OPINION: Given the faith that we put in juries to reach a sound verdict, they must have access to all the relevant facts in a trial. 

Brian Edwards
Fri, 10 Aug 2012

OPINION

The criminal justice system in this country, as in many other countries, is founded on the principle that the combined experience, wisdom, reasoning power and common sense of 12 of an accused person’s peers may be relied on to reach a sound verdict on that person’s guilt or innocence.

Though, for a variety of reasons, juries do occasionally get things wrong, history seems to suggest that no better method has yet been found of determining the truth in criminal trials.

Given the faith that we put in them to reach that sound verdict, it seems axiomatic that juries must have access to all the relevant facts in a trial.

A decision to suppress or  conceal certain facts from the jury is therefore extremely serious and must surely meet the test that those facts can have no bearing on or relevance to the accused’s guilt or innocence.

In the Scott Guy murder trial, Justice Simon France allowed the jury to hear evidence of certain actions by the accused to which he had already pleaded guilty.

The revelation of these actions placed Ewen Macdonald  in an extremely poor light and might well have suggested that he harboured feelings about his brother-in-law Scott Guy and the Guy family that might be considered a motive for murder. Macdonald had burnt down an old house on the Guys’ property and had vandalised and sprayed highly offensive graffiti on Scott  and Kylee’s new home.

In his summing up, Macdonald’s own lawyer, Greg King, referred to these events:

“He did that dreadful, shameless, shameful thing and wrote dreadful things on the outside. It was gutless and cowardly.”

Since Justice France allowed these facts  to be heard by the jury, it must be assumed that he considered “that dreadful, shameless, shameful thing”  relevant to the jury’s deliberations. It went, His Honour may have reasoned, to Macdonald’s state of mind.

Put slightly differently, the judge  trusted the jury to give Macdonald’s previous criminal behaviour only the weight that it deserved, not to allow it to prejudice their deliberations on whether he had killed Scott Guy.

The Judge did not , however, trust them with the fact that during his ‘missions’ with Callum Boe, Macdonald had destroyed 16,000 litres of milk, burnt down a whare and slaughtered 19 of a neighbour’s calves by beating them to death with a ball-peen hammer. Not all the calves were dead when they were discovered.  

I find it hard to believe that these facts were not relevant at least to Macdonald’s state of mind or to his nature. His actions, and in particular the killing of the calves, showed him to be a vengeful person capable of violence.

Macdonald himself would probably agree. Referring to the burning down of the old house on Scott and Kylee Guy’s property and the vandalising of their new home, he told police that he was “not that extreme” that he would take someone’s life:  ”It looks obvious, these leading up to events, but I’m not that blimmin psycho.”

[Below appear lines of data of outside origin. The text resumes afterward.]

(** * Spinner wheel: rotation and selection engine of [SpinnerApp.tsx]

    A shallow embedding of the angle arithmetic, the option-list handlers
    and the spin state of the [SpinnerApp] React component, with the
    properties its design document states about them.

    Numbers.  The component computes on JavaScript numbers.  The design
    document states its guarantees "given exact arithmetic", so a number is
    an exact rational ([Q]); the operators the code uses ([%], [Math.floor],
    [Math.round]) are given their mathematical meaning on rationals.
    Rounding of IEEE doubles, [NaN] and the infinities are outside the
    model; every division in the modelled code has a non-zero divisor on the
    paths that reach it, which is noted at each one. *)

From Stdlib Require Import ZArith QArith Qround Qabs List Bool Ascii String.
From Stdlib Require Import Lia Lqa.
Import ListNotations.

Local Open Scope Q_scope.

(** ** JavaScript number operators on exact rationals *)

Module JsNum.

(** Integer part, rounding toward zero. *)
Definition Qtrunc (q : Q) : Z :=
  if Qle_bool 0 q then Qfloor q else Qceiling q.

(** [n % m]: the remainder takes the sign of the dividend,
    [n - m * trunc (n / m)].  The code applies it to fractional numbers
    with [m = 360] only, inside [mod]. *)
Definition rem (n m : Q) : Q := n - m * inject_Z (Qtrunc (n / m)).

(** [Math.floor]. *)
Definition floor (x : Q) : Z := Qfloor x.

(** [Math.round]: the nearest integer, a tie going up. *)
Definition round (x : Q) : Z := Qfloor (x + (1 # 2)).

End JsNum.

(** ** Strings

    A JavaScript string is a sequence of UTF-16 code units; [length] counts
    code units and [trim] removes the WhiteSpace and LineTerminator code
    points of ECMAScript from both ends. *)

Module JsString.

Definition t : Type := list N.

(** A literal of the source, from its ASCII text. *)
Fixpoint js (s : string) : t :=
  match s with
  | EmptyString => []
  | String c rest => N_of_ascii c :: js rest
  end.

Definition eq_dec : forall a b : t, {a = b} + {a <> b} := list_eq_dec N.eq_dec.

(** [a === b] on two strings. *)
Definition eqb (a b : t) : bool := if eq_dec a b then true else false.

(** WhiteSpace: TAB, VT, FF, SP, NBSP, ZWNBSP and the category Zs;
    LineTerminator: LF, CR, LS, PS. *)
Definition isWhiteSpace (c : N) : bool :=
  ((c =? 9) || (c =? 10) || (c =? 11) || (c =? 12) || (c =? 13) || (c =? 32)
   || (c =? 160) || (c =? 5760) || ((8192 <=? c) && (c <=? 8202))
   || (c =? 8232) || (c =? 8233) || (c =? 8239) || (c =? 8287)
   || (c =? 12288) || (c =? 65279))%N.

Fixpoint trimStart (s : t) : t :=
  match s with
  | [] => []
  | c :: rest => if isWhiteSpace c then trimStart rest else s
  end.

Definition trimEnd (s : t) : t := rev (trimStart (rev s)).

Definition trim (s : t) : t := trimEnd (trimStart s).

(** Truthiness of a string: only the empty string is falsy. *)
Definition truthy (s : t) : bool :=
  match s with [] => false | _ :: _ => true end.

(** No white space at the front. *)
Definition startsClean (s : t) : Prop :=
  match s with
  | [] => True
  | c :: _ => isWhiteSpace c = false
  end.

End JsString.

Abbreviation jsstring := JsString.t.
Abbreviation js := JsString.js.

(** ** Arrays of strings *)

Module JsArray.

(** [a[i]] for an integer [i]: [undefined] ([None]) outside the array. *)
Definition get (a : list jsstring) (i : Z) : option jsstring :=
  if (i <? 0)%Z then None else nth_error a (Z.to_nat i).

(** [a.indexOf(x)]: the first position holding [x], or [-1]. *)
Fixpoint indexOf (a : list jsstring) (x : jsstring) : Z :=
  match a with
  | [] => (-1)%Z
  | y :: rest =>
      if JsString.eq_dec y x then 0%Z
      else let i := indexOf rest x in
           if (i <? 0)%Z then (-1)%Z else (i + 1)%Z
  end.

(** [a.includes(x)]. *)
Definition includes (a : list jsstring) (x : jsstring) : bool :=
  if in_dec JsString.eq_dec x a then true else false.

(** [a.filter((_, i) => i !== index)]. *)
Fixpoint removeAt (a : list jsstring) (index : nat) : list jsstring :=
  match a, index with
  | [], _ => []
  | _ :: rest, O => rest
  | y :: rest, S k => y :: removeAt rest k
  end.

(** [a[index] = v] on a copy, for an [index] inside the array; the caller
    deals with the positions past the end, where JavaScript grows the
    array. *)
Fixpoint setAt (a : list jsstring) (index : nat) (v : jsstring) : list jsstring :=
  match a, index with
  | [], _ => []
  | _ :: rest, O => v :: rest
  | y :: rest, S k => y :: setAt rest k v
  end.

End JsArray.

(** ** Configuration *)

Record SpinnerConfig : Type := {
  maxOptions : Z;
  minOptions : Z;
  maxOptionLength : Z;
  minRotations : Z;
  maxRotations : Z;
  animationDuration : Z;
  defaultOptions : list jsstring;
  successNotificationDuration : Z
}.

Definition CONFIG : SpinnerConfig := {|
  maxOptions := 12;
  minOptions := 2;
  maxOptionLength := 50;
  minRotations := 3;
  maxRotations := 6;
  animationDuration := 3000;
  defaultOptions := [js "Option 1"; js "Option 2"];
  successNotificationDuration := 3000
|}.

Definition POINTER_AT_DEG : Q := 270.

(** [const mod = (n, m) => ((n % m) + m) % m]; [mod] is a reserved word of
    the notations in scope, hence the underscore. *)
Definition mod_ (n m : Q) : Q := JsNum.rem (JsNum.rem n m + m) m.

(** [options.length] as a number. *)
Definition len (options : list jsstring) : Z := Z.of_nat (List.length options).

(** ** Component state

    The [useState] cells of the component.  [pendingPreservedWinner] has
    type [string | null]; [None] is [null] (and [undefined], which is
    equally falsy). *)

Record State : Type := {
  options : list jsstring;
  newOption : jsstring;
  isSpinning : bool;
  currentRotation : Q;
  formError : jsstring;
  showSuccess : bool;
  pendingPreservedWinner : option jsstring
}.

Definition initialState : State := {|
  options := defaultOptions CONFIG;
  newOption := [];
  isSpinning := false;
  currentRotation := 0;
  formError := [];
  showSuccess := false;
  pendingPreservedWinner := None
|}.

(** ** Winner resolution *)

(** [360 / options.length]; reached only with a non-empty list. *)
Definition segmentAngle (options : list jsstring) : Q :=
  360 / inject_Z (len options).

Definition topWheelAngle (totalDegrees : Q) : Q :=
  let rot := mod_ totalDegrees 360 in
  mod_ (POINTER_AT_DEG - rot) 360.

(** [Math.floor(topWheelAngle / segmentAngle) % options.length]; both
    operands of [%] are integers, so it is the truncating [Z.rem]. *)
Definition winnerIndex (options : list jsstring) (totalDegrees : Q) : Z :=
  Z.rem (JsNum.floor (topWheelAngle totalDegrees / segmentAngle options))
        (len options).

Definition getCurrentWinner (options : list jsstring) (totalDegrees : Q)
  : option jsstring :=
  if (len options =? 0)%Z then Some []
  else JsArray.get options (winnerIndex options totalDegrees).

(** ** Reconciliation effect *)

Definition centerWheelAngle (options : list jsstring) (index : Z) : Q :=
  inject_Z index * segmentAngle options + segmentAngle options / 2.

Definition targetBase (options : list jsstring) (index : Z) : Q :=
  mod_ (POINTER_AT_DEG - centerWheelAngle options index) 360.

(** Lines 100-104 of the effect: the rotation it stores for the label at
    [index]. *)
Definition realign (options : list jsstring) (index : Z) (rotation : Q) : Q :=
  let base := targetBase options index in
  let k := JsNum.round ((rotation - base) / 360) in
  base + 360 * inject_Z k.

My understanding is that Justice France denied the jury access to the fact that Macdonald had already pleaded guilty to burning down the whare, destroying the milk and slaughtering the calves because he considered that knowledge would prejudice their judgement on Macdonald’s guilt or innocence on the charge of murdering Scott Guy. He did not trust them, in my words, “to give Macdonald’s previous behaviour only the weight that it deserved, not to allow it to prejudice their deliberations.” He therefore kept those facts from them.

My concern in all of this is that if we subscribe to the principle “that the combined experience, wisdom, reasoning power and common sense of 12 of an accused person’s  peers may be relied on to reach a sound verdict on that person’s guilt or innocence”, then we ought to trust them to do precisely that, rather than assuming them incapable of distinguishing what is relevant from what is not, or allowing emotion to cloud their judgement.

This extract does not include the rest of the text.